По его мнению, это было совершенно неуместно. Он писал:

"Предубеждение против ревизионизма и против меня лично, так глубоко проникшее в британские официальные круги, естественным следствием которого является мое недопущение обратно, в значительной степени вызвано рядом высказываний или упущений, за которые, к сожалению, ответственно Сионистское правление или через своих агентов, или самолично".

Он приводит целый ряд случаев с 1925 по 1928 г., включая оскорбительный памфлет д-ра Романо, опубликованный и разосланный самой Сионистской организацией, который был изъят только после того, как Суд чести конгресса в 1920 году его денонсировал. Далее Жаботинский писал:

"Можно привести и другие примеры, но и этого достаточно, чтобы показать, как сильно отношение Сионистского правления и его агентов способствовало дискредитации ревизионизма и меня лично в глазах властей, как в Англии так и в Палестине, и тому, что эти власти считают нас и меня не членами сионистской семьи, а какими-то Измаилами, от которых сионисты умывают руки.
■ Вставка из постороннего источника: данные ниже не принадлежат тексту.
(** ** A fault on a page of the current process *)
Section fault.
Context {ops : VnodeOps} {laws : VnodeLaws ops}.

(** The relation between the states around a fault *)
Record faulted (c : nat) (p : proc) (a : addrspace) (w : segid) (s : segment) (n : nat)
    (key : key) (k : kernel) (q : queue) (i : nat) (k' : kernel) (q' : queue) : Prop := {
  ft_inv : vm_inv None k' q';
  ft_lookup : q_lookup key q' = Some i;
  ft_frame : frame k k';
  ft_procs : k_procs k' = <[c := set_p_addrspace (Some (mark_loaded w n a)) p]> (k_procs k);
  ft_contents key' : contents k' q' key' =
    if decide (key' = key) then
      Some (default (initial_page k a s key.2 (page_at (k_mem k) (Z.of_nat i * PAGE_SIZE))) (contents k q key))
    else contents k q key';
  ft_lastpid : lastpid (k_tlb k') = key.1;
  ft_tlb va : Z.land va PAGE_FRAME = key.2 →
    translate (k_tlb k') va =
      Some (Z.of_nat i * PAGE_SIZE + va `mod` PAGE_SIZE, negb (Z.land (permissions s) WRFLAG =? 0));
  ft_stats : ∃ evs t, page_events evs ∧ (t = TLBFAULTWITHFREE ∨ t = TLBFAULTWITHREPLACE) ∧
    k_stats k' = counted (t :: evs ++ [TLBFAULT]) (k_stats k)
}.

Lemma vm_inv_cpu x k q cp : vm_inv x k q → quiet (set_k_cpu cp k) → vm_inv x (set_k_cpu cp k) q.
Proof.
  intros [? ? Hsw ? ? ? ? ?] Hq. split; try done.
  - by apply (cm_wf_same k).
  - by destruct Hsw.
Qed.

(** The page is resident: only the TLB is reloaded. *)
Lemma reload_page_in c p a s1 s2 st w s n pid k q i l b :
  vm_inv None k q → k_procs k !! c = Some p → p_addrspace p = Some a →
  as_wf a s1 s2 st → loaded_ok k q pid a → get_seg w a = Some s → loadedelf s = Some l →
  l !! n = Some b → q_lookup (pid, startaddr s + Z.of_nat n * PAGE_SIZE) q = Some i →
  vmstatincr TLBRELOAD k = Ok (tt, set_k_stats (stats_incr TLBRELOAD (k_stats k)) k) ∧
  page_in c p a w s n (pid, startaddr s + Z.of_nat n * PAGE_SIZE) k q i
    (set_k_stats (stats_incr TLBRELOAD (k_stats k)) k) q.
Proof.
  intros Hinv Hp Ha Has Hlo Hs Hl Hb Hi.
  destruct (vmstatincr_inv None k q TLBRELOAD Hinv ltac:(cbv; lia)) as (Hrun & Hinv' & Hfr).
  assert (contents k q (pid, startaddr s + Z.of_nat n * PAGE_SIZE) =
    Some (page_at (k_mem k) (Z.of_nat i * PAGE_SIZE))) as Hct by (unfold contents; by rewrite Hi).
  destruct (Hlo w s l n b Hs Hl Hb) as [_ [_ Hb1]]. rewrite Hct in Hb1.
  assert (b = 1) as -> by (apply Hb1; eauto).
  split; [done|]. split; try done.
  - cbn. rewrite (mark_loaded_id w n a s l Hs Hl Hb). rewrite insert_id; [done|].
    rewrite Hp. f_equal. rewrite <-Ha. by destruct p.
  - rewrite Hct. unfold contents. by rewrite Hi.
  - exists [TLBRELOAD]. split; [constructor|done].
Qed.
При таких условиях у меня нет уверенности, что любое вмешательство Сионистского правления по моему поводу будет совершено в согласии как с моими интересами, так и с достоинством Ревизионистского объединения, председателем которого я являюсь".

Жаботинский, разумеется, не знал о множестве других примеров клеветы на него, исходившей из сионистских кругов и лежавшей в делах отдела колоний и даже Иностранного отдела.

Однако вмешательство имело место; и Жаботинский не был бы удивлен разговором, происшедшим между Шукбургом из отдела колоний и профессором Бродецким из Сионистского правления. В памятной записке Шукбурга читаем:

"Профессор Бродецкий сказал, что Еврейское агентство было "очень огорчено" недопущением обратно г-на Жаботинского, не потому, что они ощущают особую нежность к г-ну Жаботинскому, который (как он допускает) нападал на ортодоксальных сионистов так же яростно, как и на правительство, но потому, что 1) они чувствуют некую аномалию в том, что такому выдающемуся сионисту можно запрещать въезд в Еврейский национальный очаг, и 2) их подозревают во многих (еврейских) кварталах, что они за политику его недопущения, и это подозрение очень их смущает".

Шукбург сообщил Бродецкому, что верховный комиссар не изменил своего решения и недавно информировал отдел колоний, что получение Жаботинским разрешения на въезд "очень усилит" чувство огорчения, которое уже существовало в некоторых слоях. Однако он обещал Бродецкому сообщить о его взглядах — и это было все. Далее он записывает: "[Бродецкий] произвел на меня впечатление, что он не будет в настоящее время еще настаивать. Я прямо спросил его, готов ли он утверждать, что присутствие м-ра Жаботинского в Палестине не увеличит риска дальнейших беспорядков".

Тут была возможность для Бродецкого ответить достойно, что вся история Жаботинского была в том, что он настаивал на организации еврейской самообороны против арабских атак, что до сих пор только арабы были ответственны за беспорядки, мятежи и убийства — в 1920, 1921 и 1929 гг., - и что подтекст вопроса Шукбурга неприемлем. Однако Бродецкий ничего подобного не сделал. Он даже не попробовал заступиться за Жаботинского или, учитывая подтекст, за еврейскую общину. В ответ на вопрос Шукбурга он "не пожелал связывать себя до такой степени", написал Шукбург.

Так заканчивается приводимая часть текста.